Now, my initial idea was to build an in-car media studio, something capable of capturing video, voice and location, keeping it all in a database that I could then sync later and publish to the web.

This will be phase 1.

Phase 2 will be to take all that learning, and mount the mini-machine on a mobile platform and create my robot of doom!!!

So my first hurdle this week has been to power the board, which is no easy task. Because I need to make sure I can move this thing in an out of a car and robot.

To cut a long story short, the deal is, the board is expecting an ATX style power supply.

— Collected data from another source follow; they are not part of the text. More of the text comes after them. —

Definition scrape_container_ports : M Net (list string) :=
  let url := "https://en.wikipedia.org/wiki/List_of_busiest_container_ports" in
  content ← get_wikipedia_data url;
  let ports : list string := [] in
  let ports :=
    match truthy content with
    | Some c =>
        match wikitables c with                  (* soup.find_all('table', ...) *)
        | table0 :: _ =>
            foldl (fun ports cols =>
                     if (3 <=? length cols)%nat then
                       match cols !! 1%nat with
                       | Some port_name =>
                           (ports ++ [strip (before_paren (re_sub_bracketed is_word None port_name))])%list
                       | None => ports
                       end
                     else ports)
                  ports (drop 1 table0)                  (* skip header *)
        | [] => ["Shanghai"; "Singapore"; "Ningbo-Zhoushan"; "Shenzhen"; "Guangzhou"]
        end
    | None => ports
    end in
  mret ports.

(** ** The database *)

Inductive lookup_table : Type := ShipmentStatus | ContainerType | BerthStatus.

Inductive table : Type :=
| container | shipment | berth | client | vessel
| enum (l : lookup_table).

#[global] Instance lookup_table_eq_dec : EqDecision lookup_table.
Proof. solve_decision. Defined.
#[global] Instance table_eq_dec : EqDecision table.
Proof. solve_decision. Defined.

Record client_row : Type := {
  client_id : Z;
  company_name : string;
  contact_person : string;
  email : string;
  phone : string
}.

Record vessel_row : Type := {
  vessel_id : Z;
  vessel_name : string;
  imo_number : string
}.

Record berth_row : Type := {
  berth_id : Z;
  berth_number : string;
  berth_status_id : Z;
  berth_vessel_id : option Z          (* [None] is SQL NULL *)
}.

Record shipment_row : Type := {
  shipment_id : Z;
  shipment_client_id : Z;
  shipment_status_id : Z;
  bill_of_lading_no : string;
  origin : string;
  destination : string;
  declared_value : Z
}.

Record container_row : Type := {
  container_shipment_id : Z;
  container_vessel_id : option Z;
  container_type_id : Z;
  container_number : string;
  size : Z
}.

(** The rows of every table, in the order of insertion; a row of a
    lookup table is its surrogate id and its name. *)
Record Tables : Type := {
  ShipmentStatus_rows : list (Z * string);
  ContainerType_rows : list (Z * string);
  BerthStatus_rows : list (Z * string);
  client_rows : list client_row;
  vessel_rows : list vessel_row;
  berth_rows : list berth_row;
  shipment_rows : list shipment_row;
  container_rows : list container_row
}.

Definition lookup_rows (l : lookup_table) (T : Tables) : list (Z * string) :=
  match l with
  | ShipmentStatus => ShipmentStatus_rows T
  | ContainerType => ContainerType_rows T
  | BerthStatus => BerthStatus_rows T
  end.

Definition set_lookup_rows (l : lookup_table) (rs : list (Z * string)) (T : Tables) : Tables :=
  {| ShipmentStatus_rows := if decide (l = ShipmentStatus) then rs else ShipmentStatus_rows T;
     ContainerType_rows := if decide (l = ContainerType) then rs else ContainerType_rows T;
     BerthStatus_rows := if decide (l = BerthStatus) then rs else BerthStatus_rows T;
     client_rows := client_rows T; vessel_rows := vessel_rows T;
     berth_rows := berth_rows T; shipment_rows := shipment_rows T;
     container_rows := container_rows T |}.

(** The statements the script sends. *)
Inductive statement : Type :=
| SET_session_replication_role (role : string)
| TRUNCATE_CASCADE (t : table)
| INSERT_lookup (l : lookup_table) (name : string)     (* ON CONFLICT DO NOTHING *)
| INSERT_client (company_name contact_person email phone_number : string)
| INSERT_vessel (vessel_name imo_number : string)
| INSERT_berth (berth_number : string) (berth_status_id : Z) (vessel_id : option Z)
| INSERT_shipment (client_id shipment_status_id : Z)
    (bill_of_lading_no origin destination : string) (declared_value : Z)
| INSERT_container (shipment_id : Z) (vessel_id : option Z) (container_type_id : Z)
    (container_number : string) (size : Z)
| SELECT_lookup (l : lookup_table).                    (* SELECT name, id FROM l *)

(** What the cursor holds after a statement. *)
Inductive query_result : Type :=
| no_result
| returning (id : Z)                     (* RETURNING <id> *)
| selected (rows : list (string * Z)).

For our mobile purposes, we need something battery based. So if in the car, it will run off the car power system (directly wired to the battery like a stereo or via the cigarette lighter).

When in the office, I just need to connect it to the wall, and be able to deploy new releases to it.

And finally, when on the bot (or mobile), it needs to draw power from a battery.

So the solution for all you VIA hackers out there is to grab a power kit for the VIA board. I grabbed the Morex 80W Power Kit.

Now this comes with three things, a board that allows you to connect it to your VIA boards power socket. From that board, there is a smaller three pin connector that you can connect the AC/DC style power brick connector for when you’re in the office, or a 12V DC source, such as a battery (Lead or NiMH power pack) or car power system.

If you plan to run it from mains power, you’ll need a power supply kind of what you have for a laptop, but it needs to be a 12V DC output one. Again, I got one from Jaycar (they are the best bunch of techies for this kind of stuff) and it’s works perfectly with the Morex board.

The last step in the process is to get a 2-pin switch, to trigger the power on the board. After all the stuff above, you would have thought that would have been easy? Nope! So after friggin’ around with this, that and that, I turned to Nigel Watson (who by the way is a genius electrical engineer) in tears! He thought for two seconds, grabbed a paperclip, touched the 6 and 8 pins on the board, and the thing fired up like New Years Eve! A paperclip! He is the geek MacGyver!

So the next step is to get the Windows XP Embedded image cranking, and also to organise my VoomPC enclosure!